Most cataracts are caused by aging. A cataract is a natural clouding of the lens of the eye that happens to everyone with time. Every eye has a lens that is located right behind the iris (or the colored part of the eye). The natural lens of the eye helps to focus the light to the back of the eye and create a clear image. Over time, usually due to aging and sometimes from other causes, the lens can become cloudy. This change is called a cataract. It affects the way the light is focused to the back of the eye and, therefore, affects the eye’s ability to see a clear image.
There are several different factors that can cause a cataract to form. The most common reason for cataract formation is aging. Over time the lens becomes cloudy and develops a yellow color. This is typically a very slow process that happens over many years or even decades. These cataracts are called nuclear cataracts or nuclear sclerosis. This change in the lens causes a very gradual blurring of the vision and often leads to a yellow tint to the vision. Due to the slow, progressive change symptoms are often not noticeable until they start interfering with daily activities. Other common symptoms include glare from bright sunlight or headlights when driving at night and need for more light with fine vision like reading. Factors that have been found to contribute to formation of nuclear cataracts are UV exposure, smoking and previous eye surgeries.

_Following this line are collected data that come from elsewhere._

Definition err_format_str (e : ERROR) : list byte :=
  match e with
  | ERR_DATABASE_FILES_OOS => lit "Generated routines and database seem to be out of sync"
  | ERR_FAILED_TO_PARSE_SCHEMA => lit "Failed to parse schema from table %s"
  | ERR_GENERATING_TEMPORARY_TABLE => lit "Generating temporary table: %s"
  | ERR_INIT_SCANNER => lit "Error initializing the scanner"
  | ERR_LIBSSL_ERROR => lit "Error in libssl/libcrypt"
  | ERR_PARSING_COMMAND => lit "Error parsing statement: %s"
  | ERR_PLAN_HASH_FAILED => lit "Failed to generate plan filename hash"
  | ERR_PLAN_NOT_WELL_FORMED => lit "Plan produced by optimizer appears incorrect"
  | ERR_UNKNOWN_KEYWORD_STATE => lit "Unknown state reached; please contact your Octo support channel"
  | ERR_YOTTADB => lit "YottaDB error: %s"
  | ERR_ROCTO_TLS_ACCEPT => lit "ydb_tls_accept: %s"
  | ERR_ROCTO_TLS_CONNECTION => lit "ydb_tls_get_conn_info: %s"
  | ERR_ROCTO_TLS_INIT => lit "ydb_tls_init: %s"
  | ERR_ROCTO_TLS_READ_FAILED => lit "ydbcrypt: read failed: %s"
  | ERR_ROCTO_TLS_SOCKET => lit "ydb_tls_socket: %s"
  | ERR_ROCTO_TLS_UNKNOWN => lit "ydbcrypt: unknown error: %s"
  | ERR_ROCTO_TLS_WANT_READ => lit "ydbcrypt: unprocessed read data"
  | ERR_ROCTO_TLS_WANT_WRITE => lit "ydbcrypt: unprocessed write data"
  | ERR_ROCTO_TLS_WRITE_FAILED => lit "ydbcrypt: write failed: %s"
  | ERR_ROCTO_SESSION_LOOKUP => lit "%s: failed to retrieve %s from session info"
  | ERR_ROCTO_DB_LOOKUP => lit "%s: failed to retrieve %s from database"
  | ERR_ROCTO_COLUMN_VALUE => lit "%s: failed to extract column value %s from row"
  | ERR_ROCTO_HASH_CONVERSION => lit "%s: failed convert %s hash to %s"
  | ERR_FILE_NOT_FOUND => lit "Error opening input file: %s"
  | ERR_FEATURE_NOT_IMPLEMENTED => lit "Feature not implemented: %s"
  | ERR_PRIMARY_KEY_NOT_FOUND => lit "No primary key specified when creating table " ++ [x22] ++ lit "%s" ++ [x22] ++ lit ". Please consult the documentation for more information."
  | ERR_MULTIPLE_VALUES_PROVIDED => lit "Multiple values provided for %s; undefined behavior"
  | ERR_UNKNOWN_TABLE => lit "Unknown table: %s"
  | ERR_UNKNOWN_COLUMN_NAME => lit "Unknown column: %s"
  | ERR_AMBIGUOUS_COLUMN_NAME => lit "Ambiguous column name " ++ [x22] ++ lit "%s" ++ [x22] ++ lit ": qualify name for safe execution"
  | ERR_MULTIPLE_ZERO_KEYS => lit "Multiple %d keys found for table %s"
  | ERR_MISSING_KEY => lit "Missing key %d in table %s; max key was %d"
  | ERR_TABLE_DEFINITION_TOO_LONG => lit "Table definition for %s too long; max size is %d, table length is %d"
  | ERR_TYPE_MISMATCH => lit "Type mismatch: left %s, right %s"
  | ERR_ENTERING_FUNCTION => lit "Entering %s"
  | ERR_LEAVING_FUNCTION => lit "LEAVING %s"
  | ERR_ADDING_EXE => lit "Adding EXE(%s) to cursor: %s"
  | ERR_CURPLAN => lit "Current plan: %s"
  | ERR_CLIENT_CONNECTED => lit "Client connected"
  | ERR_READ_MESSAGE => lit "Read message of type %c and length %d"
  | ERR_SEND_MESSAGE => lit "Sending message of type %c and length %d"
  | ERR_PROCESSING_MESSAGE_TYPE => lit "Processing message type %c"
  | ERR_LOADING_CONFIG => lit "Loading config from %s"
  | ERR_ROCTO_CHILD_STATE_UPDATED => lit "Process %d switched to state %d"
  | ERR_ROCTO_CLEAN_DISCONNECT => lit "connection closed cleanly"
  | INFO_AUTH_SUCCESS => lit "%s: user successfully authenticated"
  | ERR_SYSCALL => lit "System call failed: %s, return %d (%s)"
  | ERR_BAD_CONFIG => lit "Bad config setting: %s"
  | ERR_PARSING_CONFIG => lit "Error parsing config: %s:%d %s"
  | ERR_BAD_ADDRESS => lit "Bad listen address: %s"
  | ERR_UNKNOWN_MESSAGE_TYPE => lit "Unknown message type from frontend: %c"
  | ERR_ROCTO_INVALID_TYPE => lit "%s: invalid type '%c': must be '%c'"
  | ERR_ROCTO_INVALID_VERSION => lit "%s: invalid version %x: must be %x"
  | ERR_ROCTO_READ_FAILED => lit "read failure: %s"
  | ERR_ROCTO_SEND_FAILED => lit "send failure: %s"
  | ERR_ROCTO_TRAILING_CHARS => lit "%s: message has trailing characters"
  | ERR_ROCTO_PASSWORD_TYPE => lit "%s: expected %s encrypted password"
  | ERR_ROCTO_BAD_PASSWORD => lit "%s: password doesn't match stored value"
  | ERR_LINE_TOO_LONG => lit "Input line too long"
  | ERR_READ_TOO_LARGE => lit "Read size %d greater than buffer size %d"
  | ERR_BUFFER_TOO_SMALL => lit "Buffer used to store output plans is too small for the query"
  | ERR_INVALID_READ_SIZE => lit "Read size %d out of range"
  | ERR_INVALID_WRITE_SIZE => lit "Read size %d out of range"
  | ERR_ROCTO_INVALID_CHAR_VALUE => lit "%s: invalid %s value %c: must be %s"
  | ERR_ROCTO_INVALID_INT_VALUE => lit "%s: invalid %s value %d: must be %s"
  | ERR_ROCTO_INVALID_NUMBER => lit "%s: invalid number of %s"
  | ERR_ROCTO_MISSING_DATA => lit "%s: missing %s"
  | ERR_ROCTO_MISSING_NULL => lit "%s: %s missing null terminator"
  | ERR_ROCTO_TOO_FEW_VALUES => lit "%s: too few %s"
  | ERR_ROCTO_TOO_MANY_VALUES => lit "%s: too many %s"
  | CUSTOM_ERROR => lit "Error not found"
  end.

Definition err_code_map (e : ERROR) : PSQL_SQLSTATECode :=
  match e with
  | ERR_DATABASE_FILES_OOS => PSQL_Code_Internal_Error
  | ERR_FAILED_TO_PARSE_SCHEMA => PSQL_Code_Internal_Error
  | ERR_GENERATING_TEMPORARY_TABLE => PSQL_Code_Internal_Error
  | ERR_INIT_SCANNER => PSQL_Code_Internal_Error
  | ERR_LIBSSL_ERROR => PSQL_Code_Internal_Error
  | ERR_PARSING_COMMAND => PSQL_Code_Internal_Error
  | ERR_PLAN_HASH_FAILED => PSQL_Code_Internal_Error
  | ERR_PLAN_NOT_WELL_FORMED => PSQL_Code_Internal_Error
  | ERR_UNKNOWN_KEYWORD_STATE => PSQL_Code_Internal_Error
  | ERR_YOTTADB => PSQL_Code_Internal_Error
  | ERR_ROCTO_TLS_ACCEPT => PSQL_Code_Internal_Error
  | ERR_ROCTO_TLS_CONNECTION => PSQL_Code_Internal_Error
  | ERR_ROCTO_TLS_INIT => PSQL_Code_Internal_Error
  | ERR_ROCTO_TLS_READ_FAILED => PSQL_Code_Internal_Error
  | ERR_ROCTO_TLS_SOCKET => PSQL_Code_Internal_Error
  | ERR_ROCTO_TLS_UNKNOWN => PSQL_Code_Internal_Error
  | ERR_ROCTO_TLS_WANT_READ => PSQL_Code_Internal_Error
  | ERR_ROCTO_TLS_WANT_WRITE => PSQL_Code_Internal_Error
  | ERR_ROCTO_TLS_WRITE_FAILED => PSQL_Code_Internal_Error
  | ERR_ROCTO_SESSION_LOOKUP => PSQL_Code_Internal_Error
  | ERR_ROCTO_DB_LOOKUP => PSQL_Code_Internal_Error
  | ERR_ROCTO_COLUMN_VALUE => PSQL_Code_Internal_Error
  | ERR_ROCTO_HASH_CONVERSION => PSQL_Code_Internal_Error
  | ERR_FILE_NOT_FOUND => PSQL_Code_Io_Error
  | ERR_FEATURE_NOT_IMPLEMENTED => PSQL_Code_Feature_Not_Supported
  | ERR_PRIMARY_KEY_NOT_FOUND => PSQL_Code_Syntax_Error
  | ERR_MULTIPLE_VALUES_PROVIDED => PSQL_Code_Ambiguous_Parameter
  | ERR_UNKNOWN_TABLE => PSQL_Code_Undefined_Table
  | ERR_UNKNOWN_COLUMN_NAME => PSQL_Code_Undefined_Column
  | ERR_AMBIGUOUS_COLUMN_NAME => PSQL_Code_Ambiguous_Column
  | ERR_MULTIPLE_ZERO_KEYS => PSQL_Code_Ambiguous_Parameter
  | ERR_MISSING_KEY => PSQL_Code_Undefined_Object
  | ERR_TABLE_DEFINITION_TOO_LONG => PSQL_Code_Invalid_Table_Definition
  | ERR_TYPE_MISMATCH => PSQL_Code_Datatype_Mismatch
  | ERR_ENTERING_FUNCTION => PSQL_Code_Success
  | ERR_LEAVING_FUNCTION => PSQL_Code_Success
  | ERR_ADDING_EXE => PSQL_Code_Success
  | ERR_CURPLAN => PSQL_Code_Success
  | ERR_CLIENT_CONNECTED => PSQL_Code_Success
  | ERR_READ_MESSAGE => PSQL_Code_Success
  | ERR_SEND_MESSAGE => PSQL_Code_Success
  | ERR_PROCESSING_MESSAGE_TYPE => PSQL_Code_Success
  | ERR_LOADING_CONFIG => PSQL_Code_Success
  | ERR_ROCTO_CHILD_STATE_UPDATED => PSQL_Code_Success
  | ERR_ROCTO_CLEAN_DISCONNECT => PSQL_Code_Success
  | INFO_AUTH_SUCCESS => PSQL_Code_Success
  | ERR_SYSCALL => PSQL_Code_System_Error
  | ERR_BAD_CONFIG => PSQL_Code_Config_File_Error
  | ERR_PARSING_CONFIG => PSQL_Code_Config_File_Error
  | ERR_BAD_ADDRESS => PSQL_Code_Connection_Exception
  | ERR_UNKNOWN_MESSAGE_TYPE => PSQL_Code_Protocol_Violation
  | ERR_ROCTO_INVALID_TYPE => PSQL_Code_Protocol_Violation
  | ERR_ROCTO_INVALID_VERSION => PSQL_Code_Protocol_Violation
  | ERR_ROCTO_READ_FAILED => PSQL_Code_Connection_Exception
  | ERR_ROCTO_SEND_FAILED => PSQL_Code_Connection_Exception
  | ERR_ROCTO_TRAILING_CHARS => PSQL_Code_Protocol_Violation
  | ERR_ROCTO_PASSWORD_TYPE => PSQL_Code_Invalid_Authorization_Specification
  | ERR_ROCTO_BAD_PASSWORD => PSQL_Code_Invalid_Password
  | ERR_LINE_TOO_LONG => PSQL_Code_String_Data_Length_Mismatch
  | ERR_READ_TOO_LARGE => PSQL_Code_Data_Exception
  | ERR_BUFFER_TOO_SMALL => PSQL_Code_Data_Exception
  | ERR_INVALID_READ_SIZE => PSQL_Code_Numeric_Value_Out_Of_Range
  | ERR_INVALID_WRITE_SIZE => PSQL_Code_Numeric_Value_Out_Of_Range
  | ERR_ROCTO_INVALID_CHAR_VALUE => PSQL_Code_Data_Exception
  | ERR_ROCTO_INVALID_INT_VALUE => PSQL_Code_Numeric_Value_Out_Of_Range
  | ERR_ROCTO_INVALID_NUMBER => PSQL_Code_Numeric_Value_Out_Of_Range
  | ERR_ROCTO_MISSING_DATA => PSQL_Code_Data_Exception
  | ERR_ROCTO_MISSING_NULL => PSQL_Code_Unterminated_C_String
  | ERR_ROCTO_TOO_FEW_VALUES => PSQL_Code_Numeric_Value_Out_Of_Range
  | ERR_ROCTO_TOO_MANY_VALUES => PSQL_Code_Numeric_Value_Out_Of_Range
  | CUSTOM_ERROR => PSQL_Code_Internal_Error
  end.


(** ** [printf] *)
Inductive printf_arg := AStr (s : list byte) | AInt (z : Z) | AChr (c : byte).

Definition digit (d : Z) : byte := z2b (if d <? 10 then 48 + d else 87 + d).
(** Digits of [n] in [base]; twenty are enough for a 64-bit value. *)
Fixpoint digits (fuel : nat) (base n : Z) (acc : list byte) : list byte :=
  match fuel with
  | O => acc
  | S fuel' =>
      let acc' := digit (n mod base) :: acc in
      if n / base =? 0 then acc' else digits fuel' base (n / base) acc'
  end.
Definition dec (z : Z) : list byte :=
  if z <? 0 then chr "-" :: digits 20 10 (- z) [] else digits 20 10 z [].
Definition hex (z : Z) : list byte := digits 20 16 z [].

(** The conversions the sources use: [%s], [%d], [%c], [%x]. *)
Fixpoint vprintf (fmt : list byte) (args : list printf_arg) : list byte :=
  match fmt with
  | [] => []
  | c :: fmt' =>
      if decide (c = chr "%") then
        match fmt' with
        | d :: fmt'' =>
            match args with
            | AStr s :: args' => cstr s ++ vprintf fmt'' args'
            | AInt z :: args' =>
                (if decide (d = chr "x") then hex (u32 z) else dec (s32 z)) ++ vprintf fmt'' args'
            | AChr b :: args' => b :: vprintf fmt'' args'
            | [] => vprintf fmt'' []
            end
        | [] => []
        end
      else c :: vprintf fmt' args
  end.

(** ** [format_error_string]

    Every caller starts with [err_buff.offset = 0]; the text lands at [offset]
    of the buffer, cut to leave room for the terminator.  What the caller gets
    is a C string: it ends at its first NUL. *)
Record ErrorBuffer := { eb_offset : Z }.

Definition format_error_string (eb : ErrorBuffer) (e : ERROR) (args : list printf_arg)
    : list byte * ErrorBuffer :=
  let max_length := u32 (MAX_STR_CONST - eb_offset eb) in
  let full := vprintf (err_format_str e) args in
  let ret := cstr (take (Z.to_nat (max_length - 1)) full) in
  let length := zlen full in
  if MAX_STR_CONST <=? length + eb_offset eb then (ret, eb)
  else (ret, {| eb_offset := eb_offset eb + length |}).

(** ** [make_error_response] *)
Record ErrorResponse := {
  er_args : list (byte * Z);   (* type, offset of the value in [er_data] *)
  er_type : byte;
  er_length : Z;               (* as stored: network order *)
  er_data : list byte;
}.

Definition PSQL_NoticeResponse : byte := chr "N".
Definition PSQL_ErrorResponse : byte := chr "E".
Definition PSQL_Error_SEVERITY : byte := chr "S".
Definition PSQL_Error_Code : byte := chr "C".
Definition PSQL_Error_Message : byte := chr "M".

Definition error_response_type (severity : PSQL_ErrorSeverity) : byte :=
  match severity with
  | PSQL_Error_LOG | PSQL_Error_INFO | PSQL_Error_DEBUG
  | PSQL_Error_NOTICE | PSQL_Error_WARNING => PSQL_NoticeResponse
  | _ => PSQL_ErrorResponse
  end.

Fixpoint args_length (args : list (byte * list byte)) (acc : Z) : Z :=
  match args with
  | [] => acc
  | (_, v) :: args' => args_length args' (u32 (u32 (acc + 1) + (zlen (cstr v) + 1)))
  end.

(** One of the three mandatory fields: the recorded value pointer is taken
    before the type byte is written. *)
Definition put_field (st : list byte * Z) (t : byte) (v : list byte)
    : outcome (list byte * Z * (byte * Z)) :=
  st1 ← put st [t]; st2 ← put st1 v; st3 ← put st2 [nul]; Ret (st3, (t, st.2)).

(** The optional arguments: the value pointer is taken after the type byte. *)
Fixpoint put_args (st : list byte * Z) (args : list (byte * list byte))
    : outcome (list byte * Z * list (byte * Z)) :=
  match args with
  | [] => Ret (st, [])
  | (t, v) :: args' =>
      st1 ← put st [t]; st2 ← put st1 (cstr v); st3 ← put st2 [nul];
      '(st4, offs) ← put_args st3 args'; Ret (st4, (t, st1.2) :: offs)
  end.

Definition make_error_response (severity : PSQL_ErrorSeverity) (code : PSQL_SQLSTATECode)
    (message : list byte) (args : list (byte * list byte)) : outcome ErrorResponse :=
  let message := cstr message in
  let n := args_length args 0 in
  let n := u32 (n + zlen (psql_error_severity_str severity) + 2) in
  let n := u32 (n + zlen (psql_sqlstate_codes_str code) + 2) in
  let n := u32 (n + zlen message + 2) in
  let new_length := u32 (n + 1) in
  let data := replicate (Z.to_nat new_length) nul in
  '(st, a1) ← put_field (data, 0) PSQL_Error_SEVERITY (psql_error_severity_str severity);
  '(st, a2) ← put_field st PSQL_Error_Code (psql_sqlstate_codes_str code);
  '(st, a3) ← put_field st PSQL_Error_Message message;
  '(st, opt) ← put_args st args;
  st ← put st [nul];
  Ret {| er_args := a1 :: a2 :: a3 :: opt;
         er_type := error_response_type severity;
         er_length := htonl (u32 (new_length + 4));
         er_data := st.1 |}.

A posterior subcapsular cataract (PSC) is another type of cataract. This occurs when a haziness forms on the back side of the lens and causes many of the same symptoms as nuclear cataracts including blurred vision, glare with lights and need for better lighting. PSC often forms much faster than nuclear cataracts and patients often notice progressive worsening of the vision over months or years. PSC cataracts can occur as a result of aging but can also be associated with other medical conditions including diabetes, use of oral steroids, and other eye diseases such as retinitis pigmentosa.
Cataract From Trauma
Trauma to the eye or head is another cause of cataract formation. Unlike other types of cataracts, traumatic cataracts often form instantly or very quickly after the injury and cause a dramatic decrease in vision. Traumatic cataracts can form after both blunt trauma (such as a fist or fall) and after trauma which penetrates the eye (for example, from a knife or nail). Damage to other ocular structures at the time of injury can sometimes increase risk of complications during removal of traumatic cataracts.
Cataracts can also form prior to or shortly after birth and these are called congenital cataracts. These cataracts are less common than the cataracts which present in adults, however, they can interfere with important eye development in the first few years of life and lead to permanent vision loss if not corrected. Congenital cataracts are sometimes associated with other medical conditions, however, they can also be inherited or appear without a known cause.

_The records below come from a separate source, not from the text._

Lemma parse_execute_encode m :
  no_nul m.1 → 0 ≤ m.2 < 2 ^ 32 → parse_execute (encode_execute m) = Accept m.
Proof.
  destruct m as [s n]. cbn [fst snd]. intros Hs Hn.
  unfold parse_execute, encode_execute; cbn [fst snd].
  rewrite split_nul_app by done. unfold be32, be16; cbn [app].
  pose proof (be_be32 n) as E. unfold be32, be16 in E; cbn [app] in E.
  by rewrite E, u32_small.
Qed.

Lemma parse_execute_Accept p m : parse_execute p = Accept m → p = encode_execute m.
Proof.
  unfold parse_execute. destruct (split_nul p) as [[s r]|] eqn:E; [|done].
  apply split_nul_Some in E as [-> _].
  destruct r as [|a [|b [|c [|d [|? r]]]]]; try done. intros [= <-].
  unfold encode_execute; cbn [fst snd]. by rewrite be32_be.
Qed.

(** ** Query and PasswordMessage *)
Definition parse_text (name field : string) (p : list byte) : verdict (list byte) :=
  match split_nul p with
  | Some (s, []) => Accept s
  | Some (_, _) => Refuse ERR_ROCTO_TRAILING_CHARS [str name]
  | None =>
      match p with
      | [] => Refuse ERR_ROCTO_MISSING_DATA [str name; str field]
      | _ => Refuse ERR_ROCTO_MISSING_NULL [str name; str field]
      end
  end.
Definition view_query (q : Query) : list byte := cstr (drop (Z.to_nat (q_query q)) (q_data q)).
Definition view_password (q : PasswordMessage) : list byte :=
  cstr (drop (Z.to_nat (pw_password q)) (pw_data q)).

Lemma load8_frame t payload rest : load8 (frame t payload rest) 0 = Ret t.
Proof. by apply (load8_app_eq _ 0 [] t (be32 (zlen payload + 4) ++ payload ++ rest)). Qed.
Lemma load_data_frame t payload rest :
  load_bytes (frame t payload rest) 5 (zlen payload) = Ret payload.
Proof. by apply (load_bytes_app_eq _ _ _ (header t (zlen payload + 4)) payload rest). Qed.
Lemma scan_data payload :
  scan_nul (scan_fuel payload) payload 0 (zlen payload) = Ret (nul_distance payload).
Proof.
  rewrite (scan_nul_spec _ payload [] payload []); [done|by rewrite app_nil_r|done|done|].
  unfold scan_fuel; lia.
Qed.

(** The body [read_query] and [read_password_message] share. *)
Ltac text_reader payload :=
  rewrite message_length_frame by done; cbn [mbind outcome_bind];
  rewrite load8_frame; cbn [mbind outcome_bind];
  rewrite Z.add_simpl_r, load_data_frame; cbn [mbind outcome_bind];
  destruct (decide _) as [?|_]; [done|];
  rewrite scan_data; cbn [mbind outcome_bind]; unfold nul_distance;
  let E := fresh "E" in
  destruct (split_nul payload) as [[s r]|] eqn:E;
  [ let Hn := fresh "Hn" in
    apply split_nul_Some in E as [-> Hn]; destruct r as [|? r]; zdec; [|done]
  | destruct payload as [|x p]; zdec; done ].

Lemma read_query_spec payload rest :
  small payload →
  match parse_text "Query" "query" payload with
  | Accept m => ∃ q, read_query (frame PSQL_Query payload rest) = Ret (Some q, None) ∧
                     string_at (q_data q) (q_query q) = Ret m
  | Refuse e args => read_query (frame PSQL_Query payload rest) = syntax_error e args
  end.
Proof.
  intros Hs. unfold parse_text, read_query. text_reader payload.
  eexists; split; [done|]. by apply (string_at_app _ [] s []).
Qed.
Lemma read_query_refines payload rest :
  small payload →
  match parse_text "Query" "query" payload with
  | Accept m => ∃ q, read_query (frame PSQL_Query payload rest) = Ret (Some q, None) ∧
                     view_query q = m
  | Refuse e args => read_query (frame PSQL_Query payload rest) = syntax_error e args
  end.
Proof.
  intros Hs. pose proof (read_query_spec payload rest Hs) as H. destruct (parse_text _ _ payload); [|done].
  destruct H as (q & E & Hq). exists q. split; [done|]. by apply string_at_cstr.
Qed.

(** With the password a terminated string of the message's own block. *)
Lemma read_password_message_spec payload rest :
  small payload →
  match parse_text "PasswordMessage" "password" payload with
  | Accept m => ∃ q, read_password_message (frame PSQL_PasswordMessage payload rest) =
                       Ret (Some q, None) ∧ string_at (pw_data q) (pw_password q) = Ret m
  | Refuse e args =>
      read_password_message (frame PSQL_PasswordMessage payload rest) = syntax_error e args
  end.
Proof.
  intros Hs. unfold parse_text, read_password_message. text_reader payload.
  eexists; split; [done|]. by apply (string_at_app _ [] s []).
Qed.
Lemma read_password_message_refines payload rest :
  small payload →
  match parse_text "PasswordMessage" "password" payload with
  | Accept m => ∃ q, read_password_message (frame PSQL_PasswordMessage payload rest) =
                       Ret (Some q, None) ∧ view_password q = m
  | Refuse e args =>
      read_password_message (frame PSQL_PasswordMessage payload rest) = syntax_error e args
  end.
Proof.
  intros Hs. pose proof (read_password_message_spec payload rest Hs) as H.
  destruct (parse_text _ _ _); [|done]. destruct H as (q & E & Hq). exists q. split; [done|].
  by apply string_at_cstr.
Qed.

Treatment for cataracts requires cataract surgery which removes the clouded natural lens of the eye and replaces it with an artificial lens implant. This surgery is performed in a surgery center or hospital as an outpatient, meaning the patient is sent home the same day as surgery. Significant vision improvement is commonly noticed after cataract surgery and some people are eligible for upgraded lens implants which reduce glasses dependence after surgery. An evaluation with an ophthalmologist will determine if cataracts are affecting vision in a significant way to need cataract surgery.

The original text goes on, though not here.